第492章 彭家屏案
迴鑾時,在江寧停留兩日,乾隆去祭拜明太祖陵。皇太后則臨視織造機房,我也跟著太後去了。第一次看到機房,覺得新奇,其實現代的織布機我也沒見過。只是織女們織布時,那種莊重的表情,手腳齊動,片刻時間,就織出了各種花樣繁複的錦緞。特別是緙絲技術更是讓我目瞪口呆。慶嬪走到我身邊:「這些奴也會。不過織得沒她們織的好。」我扭頭看了看慶嬪的手,再低頭看了看我的手。因為懷孕有些浮腫。
此次跟著太后前來,我主要想去繡房看看,江南女子刺繡的手藝可是一絕。直至看到他們繡的各種雙面綉,我都看呆了,乾隆總說我花繡的好,我還信以為真,原來他是哄我的。我原以為宮裡的東西好,因為是上照,可是在這裡,我才知道劉媽手藝也算一般,何況她教出來的我。我真是井底之蛙。我問和敬:「看了她們綉品,還覺得我繡的好嗎?」
和敬低聲笑道:「這樣的綉品女兒有很多,唯有額娘繡的最趁女兒的心。」
這日駐紮在魏家營行宮,乾隆去給太后請安,太后問起履親王母親定太妃薨逝事宜,定太妃是康熙的妃子,比太后還高一輩,算起來是乾隆的奶奶輩的,已經一百多歲了。
定太妃是在雍正登基時,搬進履親王府的。在乾隆之前,新帝登基時,有兒子建府的太妃,都要搬出宮,跟兒子同住。到了乾隆時,不論有無兒子都可住在宮裡,一切供給也都由宮裡出。弘晝的娘,還有弘瞻的娘都是如此。
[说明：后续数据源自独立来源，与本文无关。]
(* ===== verification/Repositories.v ===== *)
(** The interfaces of [internal/domain/service/repositories.go], as records of operations,
    and the repositories that implement them.  Three of the eight do: the entities, the
    signing keys and the manifests.  The others have another signature in
    [internal/infra/sqlite] ([MarkConsumed] takes the value, not the id; [Create] of an agent
    returns an id; sent messages are looked up by the value, not by the id of its row) or
    lack a method ([UnrevokeByKID], [ListActiveByAgent]).  Nothing in the program goes
    through these interfaces. *)

From S2P Require Import Prelude Model Db Evolve AgentRepo ManifestRepo.

Section interfaces.
Context `{Platform}.

Record AgentRepository := mkAgentRepository {
  Agents_FindByKID : bytes → M (option Agent);
  Agents_FindByKIDIgnoreRevoked : bytes → M (option Agent);
  Agents_Create : Agent → M unit;
  Agents_RevokeByKID : bytes → M unit;
  Agents_UnrevokeByKID : bytes → M unit;
}.

Record SuitManifestRepository := mkSuitManifestRepository {
  Manifests_FindLatestByTrustedComponentID : bytes → M (option SuitManifest);
  Manifests_FindLatestAll : M (list SuitManifest);
  Manifests_Create : SuitManifest → M Z;
}.

Record AgentHoldingSuitManifestRepository := mkAgentHoldingSuitManifestRepository {
  Holdings_ReflectManifestSuccess : Z → Z → M unit;
  Holdings_ListActiveByAgent : Z → M (list AgentStatus);
}.

Record EntityRepository := mkEntityRepository {
  Entities_Create : Entity → M Z;
  Entities_FindByID : Z → M (option Entity);
  Entities_FindByName : string → M (option Entity);
}.

Record ManifestSigningKeyRepository := mkManifestSigningKeyRepository {
  SigningKeys_Create : ManifestSigningKey → M Z;
  SigningKeys_FindByKID : bytes → M (option ManifestSigningKey);
}.

Record TokenRepository := mkTokenRepository {
  Tokens_Create : Token → M Z;
  Tokens_FindByToken : bytes → M (option Token);
  Tokens_FindByID : Z → M (option Token);
  Tokens_MarkConsumed : Z → M unit;
}.

Record ChallengeRepository := mkChallengeRepository {
  Challenges_Create : Challenge → M Z;
  Challenges_FindByChallenge : bytes → M (option Challenge);
  Challenges_FindByID : Z → M (option Challenge);
  Challenges_MarkConsumed : Z → M unit;
}.

Record SentQueryRequestMessageRepository := mkSentQueryRequestMessageRepository {
  SentQueries_Create : SentQueryRequestMessage → M Z;
  SentQueries_FindByTokenID : Z → M (option SentQueryRequestMessage);
  SentQueries_FindByChallengeID : Z → M (option SentQueryRequestMessage);
  SentQueries_FindByID : Z → M (option SentQueryRequestMessage);
}.

Definition sqlite_SuitManifestRepository : SuitManifestRepository :=
  mkSuitManifestRepository SuitManifestRepository_FindLatestByTrustedComponentID
    SuitManifestRepository_FindLatestAll SuitManifestRepository_Create.

Definition sqlite_EntityRepository : EntityRepository :=
  mkEntityRepository EntityRepository_Create EntityRepository_FindByID EntityRepository_FindByName.

Definition sqlite_ManifestSigningKeyRepository : ManifestSigningKeyRepository :=
  mkManifestSigningKeyRepository ManifestSigningKeyRepository_Create ManifestSigningKeyRepository_FindByKID.
End interfaces.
履親王也已經八十多歲了,乾隆怕履親王過於悲痛,傷損身體,特意傳旨,叫他節哀。並傳旨內務府衙門,命太妃一切應備辦之物,除王府所備外,如有不足之處,叫該衙門辦理。太妃之事,自是應該動用官物。乾隆聽說,定太妃定於十三日奉移曹八里屯,乾隆覺得太妃在王府奉安,日子太少了。如果太妃住在宮中,奉移吉安所等處,按照內廷之例,少停幾日,不是不可以,可是如今太妃在王府里,就不必遵循內廷之例。命奉移太妃金棺,改在二十日前後。並命將初祭、大祭日期,一併奏報給他。
太后覺得乾隆辦理的很妥貼,滿意地點點頭,說回京的時候,若能趕上祭禮,她也要親臨奠酒。
到達泰安府時,太后想登靈岩山,因漠西戰事要緊,而且北效大祀在即、殿試期馬上到了,怕耽誤國事,母子商定,由簡親王,統率官兵,保護皇太後行走。乾隆則先行進京。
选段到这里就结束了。